▼

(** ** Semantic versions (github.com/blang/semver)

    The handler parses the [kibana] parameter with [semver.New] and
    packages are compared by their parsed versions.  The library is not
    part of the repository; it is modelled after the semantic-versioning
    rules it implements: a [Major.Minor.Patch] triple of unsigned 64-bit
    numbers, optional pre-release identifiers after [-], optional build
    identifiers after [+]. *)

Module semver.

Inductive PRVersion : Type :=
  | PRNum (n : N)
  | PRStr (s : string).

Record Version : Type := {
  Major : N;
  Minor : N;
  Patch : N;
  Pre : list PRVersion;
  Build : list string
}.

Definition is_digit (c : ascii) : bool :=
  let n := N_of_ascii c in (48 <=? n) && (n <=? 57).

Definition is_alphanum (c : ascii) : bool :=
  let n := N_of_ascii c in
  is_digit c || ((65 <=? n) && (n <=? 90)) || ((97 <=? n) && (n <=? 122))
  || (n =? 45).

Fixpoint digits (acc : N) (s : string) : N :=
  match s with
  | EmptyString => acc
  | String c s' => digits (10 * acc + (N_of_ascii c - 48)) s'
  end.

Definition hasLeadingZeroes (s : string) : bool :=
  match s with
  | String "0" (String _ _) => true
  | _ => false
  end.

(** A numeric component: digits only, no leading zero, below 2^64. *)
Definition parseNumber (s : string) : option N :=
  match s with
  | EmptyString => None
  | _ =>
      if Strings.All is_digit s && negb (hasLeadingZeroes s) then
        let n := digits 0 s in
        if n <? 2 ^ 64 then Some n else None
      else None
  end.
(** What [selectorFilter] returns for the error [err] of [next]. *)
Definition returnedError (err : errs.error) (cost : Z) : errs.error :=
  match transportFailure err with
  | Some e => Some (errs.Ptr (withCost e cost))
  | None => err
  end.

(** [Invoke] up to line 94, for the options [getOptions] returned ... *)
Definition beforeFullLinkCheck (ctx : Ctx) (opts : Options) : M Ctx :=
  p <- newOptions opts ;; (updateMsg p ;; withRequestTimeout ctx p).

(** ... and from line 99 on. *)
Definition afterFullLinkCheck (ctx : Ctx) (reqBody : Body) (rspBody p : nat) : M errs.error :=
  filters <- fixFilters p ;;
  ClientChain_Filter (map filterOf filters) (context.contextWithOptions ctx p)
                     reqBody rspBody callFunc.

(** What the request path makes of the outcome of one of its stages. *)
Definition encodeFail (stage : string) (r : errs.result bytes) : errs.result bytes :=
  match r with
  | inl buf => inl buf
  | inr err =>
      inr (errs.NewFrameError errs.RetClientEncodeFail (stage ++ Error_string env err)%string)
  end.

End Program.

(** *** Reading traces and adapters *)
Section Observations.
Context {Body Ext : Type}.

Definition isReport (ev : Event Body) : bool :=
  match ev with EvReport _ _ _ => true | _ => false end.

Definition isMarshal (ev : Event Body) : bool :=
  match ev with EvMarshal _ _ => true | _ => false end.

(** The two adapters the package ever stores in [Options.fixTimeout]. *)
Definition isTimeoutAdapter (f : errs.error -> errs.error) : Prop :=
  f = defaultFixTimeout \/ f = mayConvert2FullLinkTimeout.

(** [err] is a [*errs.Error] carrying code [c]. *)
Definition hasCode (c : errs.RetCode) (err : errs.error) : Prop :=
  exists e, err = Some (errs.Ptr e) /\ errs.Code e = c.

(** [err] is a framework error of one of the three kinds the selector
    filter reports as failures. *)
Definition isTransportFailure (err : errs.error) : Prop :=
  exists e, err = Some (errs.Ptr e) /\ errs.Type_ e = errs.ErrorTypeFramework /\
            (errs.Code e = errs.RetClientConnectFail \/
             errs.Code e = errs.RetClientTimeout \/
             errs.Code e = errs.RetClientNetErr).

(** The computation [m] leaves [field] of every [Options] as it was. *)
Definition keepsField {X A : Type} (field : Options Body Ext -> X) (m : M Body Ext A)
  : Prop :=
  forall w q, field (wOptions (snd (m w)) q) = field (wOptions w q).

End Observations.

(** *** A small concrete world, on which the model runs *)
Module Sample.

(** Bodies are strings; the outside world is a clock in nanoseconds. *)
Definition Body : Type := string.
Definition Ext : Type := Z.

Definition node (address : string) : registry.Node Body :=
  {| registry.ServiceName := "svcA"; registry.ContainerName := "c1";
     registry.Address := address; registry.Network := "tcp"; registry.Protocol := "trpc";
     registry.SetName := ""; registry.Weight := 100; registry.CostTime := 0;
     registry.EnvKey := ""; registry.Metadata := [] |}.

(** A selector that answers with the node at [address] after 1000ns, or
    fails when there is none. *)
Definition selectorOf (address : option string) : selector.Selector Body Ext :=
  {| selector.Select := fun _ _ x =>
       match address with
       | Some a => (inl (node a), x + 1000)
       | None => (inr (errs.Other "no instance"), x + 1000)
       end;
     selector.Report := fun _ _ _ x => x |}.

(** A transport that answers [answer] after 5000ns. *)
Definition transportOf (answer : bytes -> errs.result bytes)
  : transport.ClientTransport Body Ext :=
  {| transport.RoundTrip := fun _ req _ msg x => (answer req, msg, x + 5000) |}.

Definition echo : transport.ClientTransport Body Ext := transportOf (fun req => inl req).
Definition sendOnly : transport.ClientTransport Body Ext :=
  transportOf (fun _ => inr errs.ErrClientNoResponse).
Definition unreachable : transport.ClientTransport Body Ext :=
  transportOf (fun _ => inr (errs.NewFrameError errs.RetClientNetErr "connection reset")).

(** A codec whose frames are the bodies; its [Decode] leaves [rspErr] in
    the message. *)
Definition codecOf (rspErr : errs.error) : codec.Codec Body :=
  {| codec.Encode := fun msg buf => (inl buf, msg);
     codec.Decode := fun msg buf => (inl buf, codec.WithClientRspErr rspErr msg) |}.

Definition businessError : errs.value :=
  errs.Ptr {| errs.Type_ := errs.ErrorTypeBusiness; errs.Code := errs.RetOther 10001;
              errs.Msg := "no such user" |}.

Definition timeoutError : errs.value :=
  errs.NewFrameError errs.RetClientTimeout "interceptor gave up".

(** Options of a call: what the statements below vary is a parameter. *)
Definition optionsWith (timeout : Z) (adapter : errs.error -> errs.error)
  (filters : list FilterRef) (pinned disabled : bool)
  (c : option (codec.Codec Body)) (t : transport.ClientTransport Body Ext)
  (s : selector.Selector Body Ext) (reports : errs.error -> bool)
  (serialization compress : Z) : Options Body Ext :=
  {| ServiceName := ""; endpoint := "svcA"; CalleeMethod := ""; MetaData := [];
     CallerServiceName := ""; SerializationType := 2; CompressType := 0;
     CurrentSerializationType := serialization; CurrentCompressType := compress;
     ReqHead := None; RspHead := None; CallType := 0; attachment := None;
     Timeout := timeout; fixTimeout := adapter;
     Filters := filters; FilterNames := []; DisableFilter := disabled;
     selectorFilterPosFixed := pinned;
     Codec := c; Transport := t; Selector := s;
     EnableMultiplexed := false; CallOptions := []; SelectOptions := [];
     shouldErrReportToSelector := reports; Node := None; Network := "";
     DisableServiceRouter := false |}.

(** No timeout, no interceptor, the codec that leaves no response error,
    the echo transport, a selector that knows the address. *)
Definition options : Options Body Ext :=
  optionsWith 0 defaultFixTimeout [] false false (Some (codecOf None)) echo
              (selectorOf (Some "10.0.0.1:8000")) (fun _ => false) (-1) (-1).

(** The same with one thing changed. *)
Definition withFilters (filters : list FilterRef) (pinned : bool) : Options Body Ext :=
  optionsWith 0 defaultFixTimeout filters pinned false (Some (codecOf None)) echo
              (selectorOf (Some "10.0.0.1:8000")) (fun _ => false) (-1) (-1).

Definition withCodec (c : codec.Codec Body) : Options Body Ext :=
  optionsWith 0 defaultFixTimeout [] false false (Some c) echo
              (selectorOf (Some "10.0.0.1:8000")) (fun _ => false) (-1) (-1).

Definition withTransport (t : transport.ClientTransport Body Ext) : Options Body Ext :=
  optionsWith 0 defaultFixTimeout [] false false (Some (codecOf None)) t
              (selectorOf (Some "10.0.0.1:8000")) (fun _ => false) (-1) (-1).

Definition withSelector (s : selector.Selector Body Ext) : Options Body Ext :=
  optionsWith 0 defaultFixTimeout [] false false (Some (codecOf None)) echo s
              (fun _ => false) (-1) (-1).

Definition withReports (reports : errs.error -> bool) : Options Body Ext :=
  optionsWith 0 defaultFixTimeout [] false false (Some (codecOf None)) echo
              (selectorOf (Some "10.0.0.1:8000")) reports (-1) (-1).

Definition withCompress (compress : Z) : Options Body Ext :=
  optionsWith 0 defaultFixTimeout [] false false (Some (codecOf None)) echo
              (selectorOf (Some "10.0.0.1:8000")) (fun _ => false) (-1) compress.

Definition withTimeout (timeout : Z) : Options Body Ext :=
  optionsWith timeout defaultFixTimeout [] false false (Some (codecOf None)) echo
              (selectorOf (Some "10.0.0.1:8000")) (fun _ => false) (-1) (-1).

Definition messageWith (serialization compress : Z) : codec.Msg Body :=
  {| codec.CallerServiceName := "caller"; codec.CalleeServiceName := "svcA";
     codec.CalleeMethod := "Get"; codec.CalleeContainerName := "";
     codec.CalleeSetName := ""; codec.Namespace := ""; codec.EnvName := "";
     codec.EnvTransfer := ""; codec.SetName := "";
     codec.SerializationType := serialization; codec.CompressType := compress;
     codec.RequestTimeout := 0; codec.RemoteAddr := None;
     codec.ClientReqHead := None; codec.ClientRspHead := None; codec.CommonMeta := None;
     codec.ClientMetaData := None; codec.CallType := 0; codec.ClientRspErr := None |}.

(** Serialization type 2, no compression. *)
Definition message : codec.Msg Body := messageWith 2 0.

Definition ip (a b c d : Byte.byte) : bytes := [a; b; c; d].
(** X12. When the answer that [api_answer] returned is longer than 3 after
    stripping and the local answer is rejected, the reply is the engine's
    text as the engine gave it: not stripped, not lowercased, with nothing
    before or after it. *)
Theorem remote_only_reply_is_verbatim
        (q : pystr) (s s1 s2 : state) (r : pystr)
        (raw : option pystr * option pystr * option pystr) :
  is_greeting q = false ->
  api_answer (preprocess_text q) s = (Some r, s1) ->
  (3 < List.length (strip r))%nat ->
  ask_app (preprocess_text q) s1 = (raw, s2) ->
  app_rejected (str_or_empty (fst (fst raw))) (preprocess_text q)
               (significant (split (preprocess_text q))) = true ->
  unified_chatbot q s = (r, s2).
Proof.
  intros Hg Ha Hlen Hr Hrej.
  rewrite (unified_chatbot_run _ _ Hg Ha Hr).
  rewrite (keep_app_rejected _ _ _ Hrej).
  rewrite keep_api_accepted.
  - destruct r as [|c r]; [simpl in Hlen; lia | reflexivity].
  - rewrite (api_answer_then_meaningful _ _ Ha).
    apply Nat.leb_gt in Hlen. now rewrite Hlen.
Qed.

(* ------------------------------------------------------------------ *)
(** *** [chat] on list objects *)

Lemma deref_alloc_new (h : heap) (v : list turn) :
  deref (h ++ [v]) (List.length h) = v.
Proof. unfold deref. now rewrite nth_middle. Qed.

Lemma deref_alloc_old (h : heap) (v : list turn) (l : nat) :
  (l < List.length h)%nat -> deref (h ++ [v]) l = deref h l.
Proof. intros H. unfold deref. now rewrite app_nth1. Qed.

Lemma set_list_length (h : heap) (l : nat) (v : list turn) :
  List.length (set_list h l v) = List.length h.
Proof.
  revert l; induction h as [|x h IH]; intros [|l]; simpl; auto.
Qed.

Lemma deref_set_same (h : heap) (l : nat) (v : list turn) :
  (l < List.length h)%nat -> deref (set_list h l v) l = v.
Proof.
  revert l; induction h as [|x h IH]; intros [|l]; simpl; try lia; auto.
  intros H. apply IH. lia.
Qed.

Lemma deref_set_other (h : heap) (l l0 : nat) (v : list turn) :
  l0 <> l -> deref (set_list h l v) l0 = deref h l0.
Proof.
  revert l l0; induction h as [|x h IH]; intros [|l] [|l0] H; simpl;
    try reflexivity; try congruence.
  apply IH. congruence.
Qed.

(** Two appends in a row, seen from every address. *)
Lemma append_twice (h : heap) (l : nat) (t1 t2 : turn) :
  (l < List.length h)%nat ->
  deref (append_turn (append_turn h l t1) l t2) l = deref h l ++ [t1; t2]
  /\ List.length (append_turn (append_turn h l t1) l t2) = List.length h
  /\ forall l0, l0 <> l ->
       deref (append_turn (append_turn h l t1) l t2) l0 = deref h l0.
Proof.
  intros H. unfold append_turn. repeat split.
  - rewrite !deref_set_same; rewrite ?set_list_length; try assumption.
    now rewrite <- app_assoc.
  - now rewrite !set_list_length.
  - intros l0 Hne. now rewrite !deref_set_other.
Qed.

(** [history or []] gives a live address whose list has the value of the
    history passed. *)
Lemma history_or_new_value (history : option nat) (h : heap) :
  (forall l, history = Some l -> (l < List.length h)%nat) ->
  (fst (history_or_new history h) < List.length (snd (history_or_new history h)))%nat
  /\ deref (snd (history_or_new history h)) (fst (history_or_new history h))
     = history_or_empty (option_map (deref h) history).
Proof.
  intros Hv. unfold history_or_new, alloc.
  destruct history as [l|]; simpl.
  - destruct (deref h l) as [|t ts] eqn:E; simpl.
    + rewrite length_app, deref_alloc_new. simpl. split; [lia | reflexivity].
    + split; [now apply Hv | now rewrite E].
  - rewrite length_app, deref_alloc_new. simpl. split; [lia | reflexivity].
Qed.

▲

- **WHAT IS REQUIRED**
Give the lines again, exactly as they stand, from the beginning of the data through the line with "(** ... and from line 99 on. *)".

- **RESPONSE TO THIS EXERCISE**
(** ** Semantic versions (github.com/blang/semver)

    The handler parses the [kibana] parameter with [semver.New] and
    packages are compared by their parsed versions.  The library is not
    part of the repository; it is modelled after the semantic-versioning
    rules it implements: a [Major.Minor.Patch] triple of unsigned 64-bit
    numbers, optional pre-release identifiers after [-], optional build
    identifiers after [+]. *)

Module semver.

Inductive PRVersion : Type :=
  | PRNum (n : N)
  | PRStr (s : string).

Record Version : Type := {
  Major : N;
  Minor : N;
  Patch : N;
  Pre : list PRVersion;
  Build : list string
}.

Definition is_digit (c : ascii) : bool :=
  let n := N_of_ascii c in (48 <=? n) && (n <=? 57).

Definition is_alphanum (c : ascii) : bool :=
  let n := N_of_ascii c in
  is_digit c || ((65 <=? n) && (n <=? 90)) || ((97 <=? n) && (n <=? 122))
  || (n =? 45).

Fixpoint digits (acc : N) (s : string) : N :=
  match s with
  | EmptyString => acc
  | String c s' => digits (10 * acc + (N_of_ascii c - 48)) s'
  end.

Definition hasLeadingZeroes (s : string) : bool :=
  match s with
  | String "0" (String _ _) => true
  | _ => false
  end.

(** A numeric component: digits only, no leading zero, below 2^64. *)
Definition parseNumber (s : string) : option N :=
  match s with
  | EmptyString => None
  | _ =>
      if Strings.All is_digit s && negb (hasLeadingZeroes s) then
        let n := digits 0 s in
        if n <? 2 ^ 64 then Some n else None
      else None
  end.
(** What [selectorFilter] returns for the error [err] of [next]. *)
Definition returnedError (err : errs.error) (cost : Z) : errs.error :=
  match transportFailure err with
  | Some e => Some (errs.Ptr (withCost e cost))
  | None => err
  end.

(** [Invoke] up to line 94, for the options [getOptions] returned ... *)
Definition beforeFullLinkCheck (ctx : Ctx) (opts : Options) : M Ctx :=
  p <- newOptions opts ;; (updateMsg p ;; withRequestTimeout ctx p).

(** ... and from line 99 on. *)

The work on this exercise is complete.